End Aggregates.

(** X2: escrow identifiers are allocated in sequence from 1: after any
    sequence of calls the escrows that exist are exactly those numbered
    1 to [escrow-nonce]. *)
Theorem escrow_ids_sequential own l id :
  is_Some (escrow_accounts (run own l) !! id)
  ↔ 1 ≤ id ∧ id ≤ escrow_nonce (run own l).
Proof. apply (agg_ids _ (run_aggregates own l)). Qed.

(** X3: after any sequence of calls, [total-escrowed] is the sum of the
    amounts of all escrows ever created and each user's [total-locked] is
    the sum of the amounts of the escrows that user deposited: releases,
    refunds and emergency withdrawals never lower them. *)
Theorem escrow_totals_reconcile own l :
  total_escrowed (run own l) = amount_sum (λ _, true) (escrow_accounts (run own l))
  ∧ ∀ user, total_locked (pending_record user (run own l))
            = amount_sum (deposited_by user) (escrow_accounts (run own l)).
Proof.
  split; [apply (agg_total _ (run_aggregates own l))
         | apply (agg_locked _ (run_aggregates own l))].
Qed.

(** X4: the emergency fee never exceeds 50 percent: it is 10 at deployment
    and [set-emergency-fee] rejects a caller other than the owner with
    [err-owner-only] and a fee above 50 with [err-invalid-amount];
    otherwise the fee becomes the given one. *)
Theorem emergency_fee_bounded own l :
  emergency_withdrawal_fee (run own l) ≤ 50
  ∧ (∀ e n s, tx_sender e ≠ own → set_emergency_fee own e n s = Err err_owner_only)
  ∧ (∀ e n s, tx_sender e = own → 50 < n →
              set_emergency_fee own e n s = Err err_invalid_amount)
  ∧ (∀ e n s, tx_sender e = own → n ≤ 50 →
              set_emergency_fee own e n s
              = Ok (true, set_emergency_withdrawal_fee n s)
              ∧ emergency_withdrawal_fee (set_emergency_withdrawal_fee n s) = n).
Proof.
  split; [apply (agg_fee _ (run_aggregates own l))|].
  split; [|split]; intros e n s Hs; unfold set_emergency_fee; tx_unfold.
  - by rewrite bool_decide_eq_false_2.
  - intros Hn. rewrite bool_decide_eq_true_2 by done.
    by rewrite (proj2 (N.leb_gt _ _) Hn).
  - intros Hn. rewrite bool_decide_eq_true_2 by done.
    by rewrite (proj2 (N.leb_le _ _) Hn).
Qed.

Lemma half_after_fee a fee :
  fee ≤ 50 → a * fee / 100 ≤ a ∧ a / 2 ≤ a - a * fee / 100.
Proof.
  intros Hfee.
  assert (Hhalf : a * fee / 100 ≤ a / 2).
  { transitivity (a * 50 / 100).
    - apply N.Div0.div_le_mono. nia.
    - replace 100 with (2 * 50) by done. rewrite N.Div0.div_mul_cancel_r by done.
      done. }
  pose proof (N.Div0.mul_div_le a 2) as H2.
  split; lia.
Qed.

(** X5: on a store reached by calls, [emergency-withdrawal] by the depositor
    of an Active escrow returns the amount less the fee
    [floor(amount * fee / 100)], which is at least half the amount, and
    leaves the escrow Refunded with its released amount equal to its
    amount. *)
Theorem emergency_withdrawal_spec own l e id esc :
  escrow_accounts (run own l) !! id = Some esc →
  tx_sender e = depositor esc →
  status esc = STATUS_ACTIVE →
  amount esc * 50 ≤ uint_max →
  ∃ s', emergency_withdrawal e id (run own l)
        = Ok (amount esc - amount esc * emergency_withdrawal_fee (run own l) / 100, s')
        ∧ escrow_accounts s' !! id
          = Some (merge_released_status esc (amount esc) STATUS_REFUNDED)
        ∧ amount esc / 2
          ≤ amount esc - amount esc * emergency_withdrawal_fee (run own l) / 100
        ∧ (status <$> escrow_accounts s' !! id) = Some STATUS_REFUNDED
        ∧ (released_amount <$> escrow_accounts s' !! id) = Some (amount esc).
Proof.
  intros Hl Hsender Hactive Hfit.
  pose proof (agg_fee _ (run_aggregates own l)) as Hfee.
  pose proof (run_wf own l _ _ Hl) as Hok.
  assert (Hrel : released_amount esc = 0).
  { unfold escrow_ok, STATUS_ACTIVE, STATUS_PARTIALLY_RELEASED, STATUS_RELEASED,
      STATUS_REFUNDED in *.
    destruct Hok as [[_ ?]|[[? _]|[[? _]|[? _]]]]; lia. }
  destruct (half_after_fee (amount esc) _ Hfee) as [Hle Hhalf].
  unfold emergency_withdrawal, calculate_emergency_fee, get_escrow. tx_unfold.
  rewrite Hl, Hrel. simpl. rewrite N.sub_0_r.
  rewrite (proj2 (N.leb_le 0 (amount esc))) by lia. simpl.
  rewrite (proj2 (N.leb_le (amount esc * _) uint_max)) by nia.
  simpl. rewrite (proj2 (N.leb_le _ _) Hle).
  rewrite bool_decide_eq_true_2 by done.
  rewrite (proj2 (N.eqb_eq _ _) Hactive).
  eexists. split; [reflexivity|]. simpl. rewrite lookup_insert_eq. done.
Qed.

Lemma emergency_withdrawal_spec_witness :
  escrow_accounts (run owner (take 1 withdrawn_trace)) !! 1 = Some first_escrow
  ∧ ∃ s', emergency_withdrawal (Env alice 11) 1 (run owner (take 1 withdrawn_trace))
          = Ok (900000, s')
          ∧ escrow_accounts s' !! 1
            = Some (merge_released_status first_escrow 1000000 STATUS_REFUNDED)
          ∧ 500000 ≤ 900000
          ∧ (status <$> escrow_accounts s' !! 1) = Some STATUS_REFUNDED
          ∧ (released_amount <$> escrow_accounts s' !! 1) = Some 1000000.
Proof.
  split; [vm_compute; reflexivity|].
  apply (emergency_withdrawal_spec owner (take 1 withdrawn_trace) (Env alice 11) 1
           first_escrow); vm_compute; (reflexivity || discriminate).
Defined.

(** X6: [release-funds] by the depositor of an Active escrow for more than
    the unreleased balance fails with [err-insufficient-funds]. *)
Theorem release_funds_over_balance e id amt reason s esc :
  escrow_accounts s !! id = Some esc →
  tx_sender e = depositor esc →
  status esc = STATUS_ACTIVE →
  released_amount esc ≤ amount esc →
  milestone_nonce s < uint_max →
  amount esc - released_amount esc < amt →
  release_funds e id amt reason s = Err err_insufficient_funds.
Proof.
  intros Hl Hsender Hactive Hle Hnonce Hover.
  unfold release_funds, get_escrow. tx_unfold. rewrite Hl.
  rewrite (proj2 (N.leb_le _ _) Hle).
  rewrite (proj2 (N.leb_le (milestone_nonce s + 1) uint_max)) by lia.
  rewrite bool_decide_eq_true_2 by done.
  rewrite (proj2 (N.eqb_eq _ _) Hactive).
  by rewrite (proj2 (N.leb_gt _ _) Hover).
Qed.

» **Work instruction**: Transcribe the whole listing with every word preserved.

» **Worked solution**:
End Aggregates.

(** X2: escrow identifiers are allocated in sequence from 1: after any
    sequence of calls the escrows that exist are exactly those numbered
    1 to [escrow-nonce]. *)
Theorem escrow_ids_sequential own l id :
  is_Some (escrow_accounts (run own l) !! id)
  ↔ 1 ≤ id ∧ id ≤ escrow_nonce (run own l).
Proof. apply (agg_ids _ (run_aggregates own l)). Qed.

(** X3: after any sequence of calls, [total-escrowed] is the sum of the
    amounts of all escrows ever created and each user's [total-locked] is
    the sum of the amounts of the escrows that user deposited: releases,
    refunds and emergency withdrawals never lower them. *)
Theorem escrow_totals_reconcile own l :
  total_escrowed (run own l) = amount_sum (λ _, true) (escrow_accounts (run own l))
  ∧ ∀ user, total_locked (pending_record user (run own l))
            = amount_sum (deposited_by user) (escrow_accounts (run own l)).
Proof.
  split; [apply (agg_total _ (run_aggregates own l))
         | apply (agg_locked _ (run_aggregates own l))].
Qed.

(** X4: the emergency fee never exceeds 50 percent: it is 10 at deployment
    and [set-emergency-fee] rejects a caller other than the owner with
    [err-owner-only] and a fee above 50 with [err-invalid-amount];
    otherwise the fee becomes the given one. *)
Theorem emergency_fee_bounded own l :
  emergency_withdrawal_fee (run own l) ≤ 50
  ∧ (∀ e n s, tx_sender e ≠ own → set_emergency_fee own e n s = Err err_owner_only)
  ∧ (∀ e n s, tx_sender e = own → 50 < n →
              set_emergency_fee own e n s = Err err_invalid_amount)
  ∧ (∀ e n s, tx_sender e = own → n ≤ 50 →
              set_emergency_fee own e n s
              = Ok (true, set_emergency_withdrawal_fee n s)
              ∧ emergency_withdrawal_fee (set_emergency_withdrawal_fee n s) = n).
Proof.
  split; [apply (agg_fee _ (run_aggregates own l))|].
  split; [|split]; intros e n s Hs; unfold set_emergency_fee; tx_unfold.
  - by rewrite bool_decide_eq_false_2.
  - intros Hn. rewrite bool_decide_eq_true_2 by done.
    by rewrite (proj2 (N.leb_gt _ _) Hn).
  - intros Hn. rewrite bool_decide_eq_true_2 by done.
    by rewrite (proj2 (N.leb_le _ _) Hn).
Qed.

Lemma half_after_fee a fee :
  fee ≤ 50 → a * fee / 100 ≤ a ∧ a / 2 ≤ a - a * fee / 100.
Proof.
  intros Hfee.
  assert (Hhalf : a * fee / 100 ≤ a / 2).
  { transitivity (a * 50 / 100).
    - apply N.Div0.div_le_mono. nia.
    - replace 100 with (2 * 50) by done. rewrite N.Div0.div_mul_cancel_r by done.
      done. }
  pose proof (N.Div0.mul_div_le a 2) as H2.
  split; lia.
Qed.

(** X5: on a store reached by calls, [emergency-withdrawal] by the depositor
    of an Active escrow returns the amount less the fee
    [floor(amount * fee / 100)], which is at least half the amount, and
    leaves the escrow Refunded with its released amount equal to its
    amount. *)
Theorem emergency_withdrawal_spec own l e id esc :
  escrow_accounts (run own l) !! id = Some esc →
  tx_sender e = depositor esc →
  status esc = STATUS_ACTIVE →
  amount esc * 50 ≤ uint_max →
  ∃ s', emergency_withdrawal e id (run own l)
        = Ok (amount esc - amount esc * emergency_withdrawal_fee (run own l) / 100, s')
        ∧ escrow_accounts s' !! id
          = Some (merge_released_status esc (amount esc) STATUS_REFUNDED)
        ∧ amount esc / 2
          ≤ amount esc - amount esc * emergency_withdrawal_fee (run own l) / 100
        ∧ (status <$> escrow_accounts s' !! id) = Some STATUS_REFUNDED
        ∧ (released_amount <$> escrow_accounts s' !! id) = Some (amount esc).
Proof.
  intros Hl Hsender Hactive Hfit.
  pose proof (agg_fee _ (run_aggregates own l)) as Hfee.
  pose proof (run_wf own l _ _ Hl) as Hok.
  assert (Hrel : released_amount esc = 0).
  { unfold escrow_ok, STATUS_ACTIVE, STATUS_PARTIALLY_RELEASED, STATUS_RELEASED,
      STATUS_REFUNDED in *.
    destruct Hok as [[_ ?]|[[? _]|[[? _]|[? _]]]]; lia. }
  destruct (half_after_fee (amount esc) _ Hfee) as [Hle Hhalf].
  unfold emergency_withdrawal, calculate_emergency_fee, get_escrow. tx_unfold.
  rewrite Hl, Hrel. simpl. rewrite N.sub_0_r.
  rewrite (proj2 (N.leb_le 0 (amount esc))) by lia. simpl.
  rewrite (proj2 (N.leb_le (amount esc * _) uint_max)) by nia.
  simpl. rewrite (proj2 (N.leb_le _ _) Hle).
  rewrite bool_decide_eq_true_2 by done.
  rewrite (proj2 (N.eqb_eq _ _) Hactive).
  eexists. split; [reflexivity|]. simpl. rewrite lookup_insert_eq. done.
Qed.

Lemma emergency_withdrawal_spec_witness :
  escrow_accounts (run owner (take 1 withdrawn_trace)) !! 1 = Some first_escrow
  ∧ ∃ s', emergency_withdrawal (Env alice 11) 1 (run owner (take 1 withdrawn_trace))
          = Ok (900000, s')
          ∧ escrow_accounts s' !! 1
            = Some (merge_released_status first_escrow 1000000 STATUS_REFUNDED)
          ∧ 500000 ≤ 900000
          ∧ (status <$> escrow_accounts s' !! 1) = Some STATUS_REFUNDED
          ∧ (released_amount <$> escrow_accounts s' !! 1) = Some 1000000.
Proof.
  split; [vm_compute; reflexivity|].
  apply (emergency_withdrawal_spec owner (take 1 withdrawn_trace) (Env alice 11) 1
           first_escrow); vm_compute; (reflexivity || discriminate).
Defined.

(** X6: [release-funds] by the depositor of an Active escrow for more than
    the unreleased balance fails with [err-insufficient-funds]. *)
Theorem release_funds_over_balance e id amt reason s esc :
  escrow_accounts s !! id = Some esc →
  tx_sender e = depositor esc →
  status esc = STATUS_ACTIVE →
  released_amount esc ≤ amount esc →
  milestone_nonce s < uint_max →
  amount esc - released_amount esc < amt →
  release_funds e id amt reason s = Err err_insufficient_funds.
Proof.
  intros Hl Hsender Hactive Hle Hnonce Hover.
  unfold release_funds, get_escrow. tx_unfold. rewrite Hl.
  rewrite (proj2 (N.leb_le _ _) Hle).
  rewrite (proj2 (N.leb_le (milestone_nonce s + 1) uint_max)) by lia.
  rewrite bool_decide_eq_true_2 by done.
  rewrite (proj2 (N.eqb_eq _ _) Hactive).
  by rewrite (proj2 (N.leb_gt _ _) Hover).
Qed.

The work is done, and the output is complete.